20 janeiro 2009

Estes dias que passam 137


Quarenta anos depois

Há quarenta anos, ou ainda menos organizei, com Maria João Delgado (que traduziu os textos de origem inglesa enquanto eu traduzia os que vinham originariamente em francês) este livro cuja capa se mostra. Chamava-se "Os Panteras Negras" trazia textos de Eldridge Cleaver, de Huey Newton e de vários colectivos negros pertencentes à órbita do Black Panther Party ou dos "Weathermen". A edição esteve a cargo da Editorial Centelha (Coimbra) de que já aqui se falou. Como pormenor curioso o livro foi proibido a partir do momento em que, ainda antes de impresso, a polícia descobriu numa tipografia as capas. Nem sabiam do que se tratava mas, à cautela, pimba!
Claro que o livro saiu, foi vendido às escondidas, sempre proibido, como aliás ocorria com grande número das edições da Centelha.
Quarenta anos depois da realidade que aqui se retratava, a traço grosso, eis que um afro-americano toma posse como Presidente dos EUA. Que de caminho andado! em quarenta anos o mundo americano perdeu uma guerra, meteu-se (mal) noutras, ziguezagueou entre o terrível (Guantánamo) e o belo e aqui está um homem de 43 anos, carregado de diplomas prestigiosos a jurar o cargo mais importante do mundo.
Assisti a tudo, comovido, impressionado, espantado com a aceleração da história, desejando intensamente que ele seja bem sucedido pois carrega nos seus ombros um capital de esperança de que não há memória. Traz com ele uma administração bicolor, o que é uma novidade, fala directamente ao povo via internet, outra novidade e pode, se o ajudarmos, mudar para melhor o mundo em que vivemos.
O discurso, sóbrio mas claro, que pronunciou há momentos promete obras públicas, insiste na igualdade de oportunidades (escola, saúde pública) de defesa do ambiente (novas tecnologias, energias alternativas) e refere com contenção e pudor uma outra política racial bem como e isso é importante uma nova maneira de falar com o mundo.
E foi com indescritível prazer que vi o casal Obama acompanhar até à porta do Capitólio o casal Bush de regresso ao seu Texas natal.
Bom vento e estrelinha que o guie!

4 comentários:

josé disse...

Vamos a ver, como diria o tal cego.

Sobre o livro:
Obviamente que o papel de uma censura que se prezasse, e que era braço armado de um regime que combatia o comunismo, era o de proibir um livro desses.

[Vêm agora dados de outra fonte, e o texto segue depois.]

(** * BuildStream loader: a shallow embedding of [buildstream/_loader/loader.py]
    and [buildstream/_projectrefs.py], with the properties of the loader's
    passes (cycle check, dependency sort, collection, junction resolution,
    cleanup) and of the project.refs store. *)

From Stdlib Require Import String Ascii ZArith List Lia Bool.
From stdpp Require Import base option list gmap strings relations pretty sorting.

Local Open Scope string_scope.
Local Open Scope nat_scope.
Local Open Scope list_scope.

(** ** Exceptions *)

(** [LoadErrorReason] of [_exceptions.py], as far as the loader uses it. *)
Inductive LoadErrorReason :=
  | MISSING_FILE
  | INVALID_DATA
  | CIRCULAR_DEPENDENCY
  | CONFLICTING_JUNCTION
  | SUBPROJECT_FETCH_NEEDED
  | SUBPROJECT_INCONSISTENT
  | INVALID_JUNCTION
  | MISSING_PROJECT_CONF
  | OTHER_REASON.

#[global] Instance LoadErrorReason_eq_dec : EqDecision LoadErrorReason.
Proof. solve_decision. Defined.

(** What a Python call can raise here.  [RecursionLimit] is what a model
    with a recursion budget returns when the budget is used up. *)
Inductive exn :=
  | LoadError (reason : LoadErrorReason) (message : string)
  | KeyError (key : string)
  | IndexError
  | AttributeError
  | ElementError (message : string)
  | RecursionLimit.

Inductive result (A : Type) :=
  | Ok (a : A)
  | Raise (e : exn).
Arguments Ok {A} a.
Arguments Raise {A} e.

Definition rbind {A B} (r : result A) (k : A → result B) : result B :=
  match r with
  | Ok a => k a
  | Raise e => Raise e
  end.

Notation "x ←r r ; k" := (rbind r (λ x, k))
  (at level 20, r at level 100, k at level 200, right associativity,
   format "x  ←r  r ;  '/' k").

(** [for x in xs: acc = body(acc, x)], stopping at the first exception. *)
Fixpoint rfold {A S} (body : S → A → result S) (xs : list A) (acc : S) : result S :=
  match xs with
  | [] => Ok acc
  | x :: xs' => acc' ←r body acc x; rfold body xs' acc'
  end.

(** ** Python truthiness *)

(** [if s:] for [s] a [str] or [None]. *)
Definition truthy_str (s : option string) : bool :=
  match s with
  | Some s' => negb (String.eqb s' "")
  | None => false
  end.

(** A Python [dict] whose iteration order is used: insertion ordered. *)
Section pydict.
Context {V : Type}.

Definition pydict := list (string * V).

Fixpoint dict_get (k : string) (d : list (string * V)) : option V :=
  match d with
  | [] => None
  | (k', v) :: d' => if String.eqb k k' then Some v else dict_get k d'
  end.

(** [d[k] = v]: replaces in place, or appends a new key. *)
Fixpoint dict_set (k : string) (v : V) (d : list (string * V)) : list (string * V) :=
  match d with
  | [] => [(k, v)]
  | (k', v') :: d' =>
      if String.eqb k k' then (k', v) :: d' else (k', v') :: dict_set k v d'
  end.

Definition dict_values (d : list (string * V)) : list V := snd <$> d.

End pydict.
Arguments pydict V : clear implicits.

(** ** Data model *)

(** [Symbol.BUILD], [Symbol.RUNTIME], and the default (both). *)
Inductive DepType := BUILD | RUNTIME | ALL.

#[global] Instance DepType_eq_dec : EqDecision DepType.
Proof. solve_decision. Defined.

(** [types.Dependency] *)
Record Dependency := mkDependency {
  dep_name : string;
  dep_junction : option string;
  dep_type : DepType;
  dep_provenance : string;
}.

(** One entry of an element's [sources] list. *)
Record SourceNode := mkSourceNode {
  src_kind : string;
  src_directory : option string;
  src_config : list (string * string);
}.

(** The parsed document of one element file, with the keys the loader reads. *)
Record Node := mkNode {
  node_kind : string;
  node_depends : list Dependency;
  node_sources : list SourceNode;
}.

(** [LoadElement], and the [DummyTarget] named tuple that [load] uses as the
    root of the cycle check: it has the same three attributes and no [node]. *)
Record LoadElement := mkLoadElement {
  le_name : string;
  le_full_name : string;
  le_deps : list Dependency;
  le_node : option Node;
}.

Record MetaSource := mkMetaSource {
  ms_element_name : string;
  ms_element_index : nat;
  ms_kind : string;
  ms_config : list (string * string);
  ms_directory : option string;
}.

(** A [MetaElement] object; the dependency lists hold references to other
    [MetaElement] objects, here their addresses in the store. *)
Record MetaElement := mkMetaElement {
  me_project : string;
  me_name : string;
  me_kind : string;
  me_sources : list MetaSource;
  me_build_dependencies : list nat;
  me_dependencies : list nat;
}.

Record Context := mkContext {
  builddir : string;
  _fetch_subprojects : bool;
}.

Record Project := mkProject {
  project_name : string;
  element_path : string;
  project_junction : option string;
}.

(** A [Loader] object.  [_parent] and the values of [_loaders] are references
    to other [Loader] objects: addresses in the store. *)
Record Loader := mkLoader {
  project : Project;
  _context : Context;
  _basedir : string;
  _targets : list string;
  _tempdir : option string;
  _parent : option nat;
  _meta_elements : gmap string nat;
  _elements : gmap string LoadElement;
  _loaders : pydict (option nat);
}.

(** The objects a load works on: the [Loader]s and the [MetaElement]s by
    address, the directories that exist, and the [rmtree] calls made. *)
Record Store := mkStore {
  loaders : list Loader;
  metas : list MetaElement;
  dirs : list string;
  removed : list string;
}.

Definition empty_store : Store := mkStore [] [] [] [].

(** ** Calls that change the store *)

(** A call on the store: what it returns or raises, and the store it leaves.
    An exception leaves the store as it was when it was raised. *)
Definition M (A : Type) : Type := Store → result A * Store.

Definition mret {A} (a : A) : M A := λ st, (Ok a, st).
Definition mraise {A} (e : exn) : M A := λ st, (Raise e, st).
Definition mlift {A} (r : Store → result A) : M A := λ st, (r st, st).

Definition mbind {A B} (m : M A) (k : A → M B) : M B :=
  λ st, match m st with
        | (Ok a, st') => k a st'
        | (Raise e, st') => (Raise e, st')
        end.

Notation "x ←m m ; k" := (mbind m (λ x, k))
  (at level 20, m at level 100, k at level 200, right associativity,
   format "x  ←m  m ;  '/' k").

(** [for x in xs: body(x)] *)
Fixpoint mfor {A} (xs : list A) (body : A → M unit) : M unit :=
  match xs with
  | [] => mret tt
  | x :: xs' => _ ←m body x; mfor xs' body
  end.

(** [for x in xs: acc = body(acc, x)] on the store. *)
Fixpoint mfold {A S} (body : S → A → M S) (xs : list A) (acc : S) : M S :=
  match xs with
  | [] => mret acc
  | x :: xs' => acc' ←m body acc x; mfold body xs' acc'
  end.

(** ** [Loader.__init__] *)

(** [os.path.isabs] on POSIX. *)
Definition isabs (path : string) : bool :=
  match path with
  | String "/" _ => true
  | _ => false
  end.

Section init.
(** [os.path.abspath], which depends on the working directory. *)
Variable abspath : string → string.

Definition init_basedir (p : Project) : string :=
  if isabs (element_path p) then element_path p else abspath (element_path p).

A censura existia e tinha exactamente esse papel. Tal como nos paises cujo regime o livro recomendava fosse seguido,a censura era de lei

Menos não seria de esperar.

O 25.4 fez-se para acabar com isso. Ainda bem.

d' Oliveira disse...

O gozo da história é que a polícia proibiu um livro de que só conhecia a capa. foi a capa, capa inocente que os levou a tal.
claro que depois proibiram o livro finalmente publicado mas nunca o apanharam. Melhor apanhavam alguns exemplares aqui e ali mas o grosso da edição essa escapou-se-lhes entre os dedos. O papel da literatura clandestina era esse e era para isso que existia a clandestinidade: para fintar a censura, para - se calhar erradamente - construir uma liberdade que veio no tsl 25 A. ainda bem, como, muito bem, diz.

Viriato pastor disse...

Pensei que tinha este livro, fui à procura e, afinal, é uma edição similar, mas da mesma época. Trata-se do nº 18 dos Cadernos D. Quixote, "Black Power, Poder Negro", uma colectânea de textos de vários autores: Malcolm X, Stokely Carmichael, Eldridge Cleaver, etc. Foi comprado na Livraria Opinião, em 1969, por 25$00

M.C.R. disse...

Caro Viriato Pastor: a Opinião (de Lisboa) era uma grande livraria e o Hipólito um livreiro de mão cheia.
este livro terá saído para o público (ou para o clandestino público que o comprou à sorrelfa) em 1970.
conheço a edição da D Quixote mas esta da Centelha é bastante maior e "mais atrevida" politicamente porque a escolha dos textos (na verdade: os textos que conseguimos...) não foi prejudicada pelas necessidades de fazer passar o livro. A Centelha, ao contrário da D quixote, era uma editora quixotesca que não se preocupava com a censura e, menos ainda, com o ganhar dinheiro. A Centelha era, para o bem e para o mal, uma editora militante... e a sua centena de associados não só nunca recebeu dividendos mas quase sempre teve de desembolsar dinheiro para manter a editora a funcionar. Belos (e ingénuos!) tempos.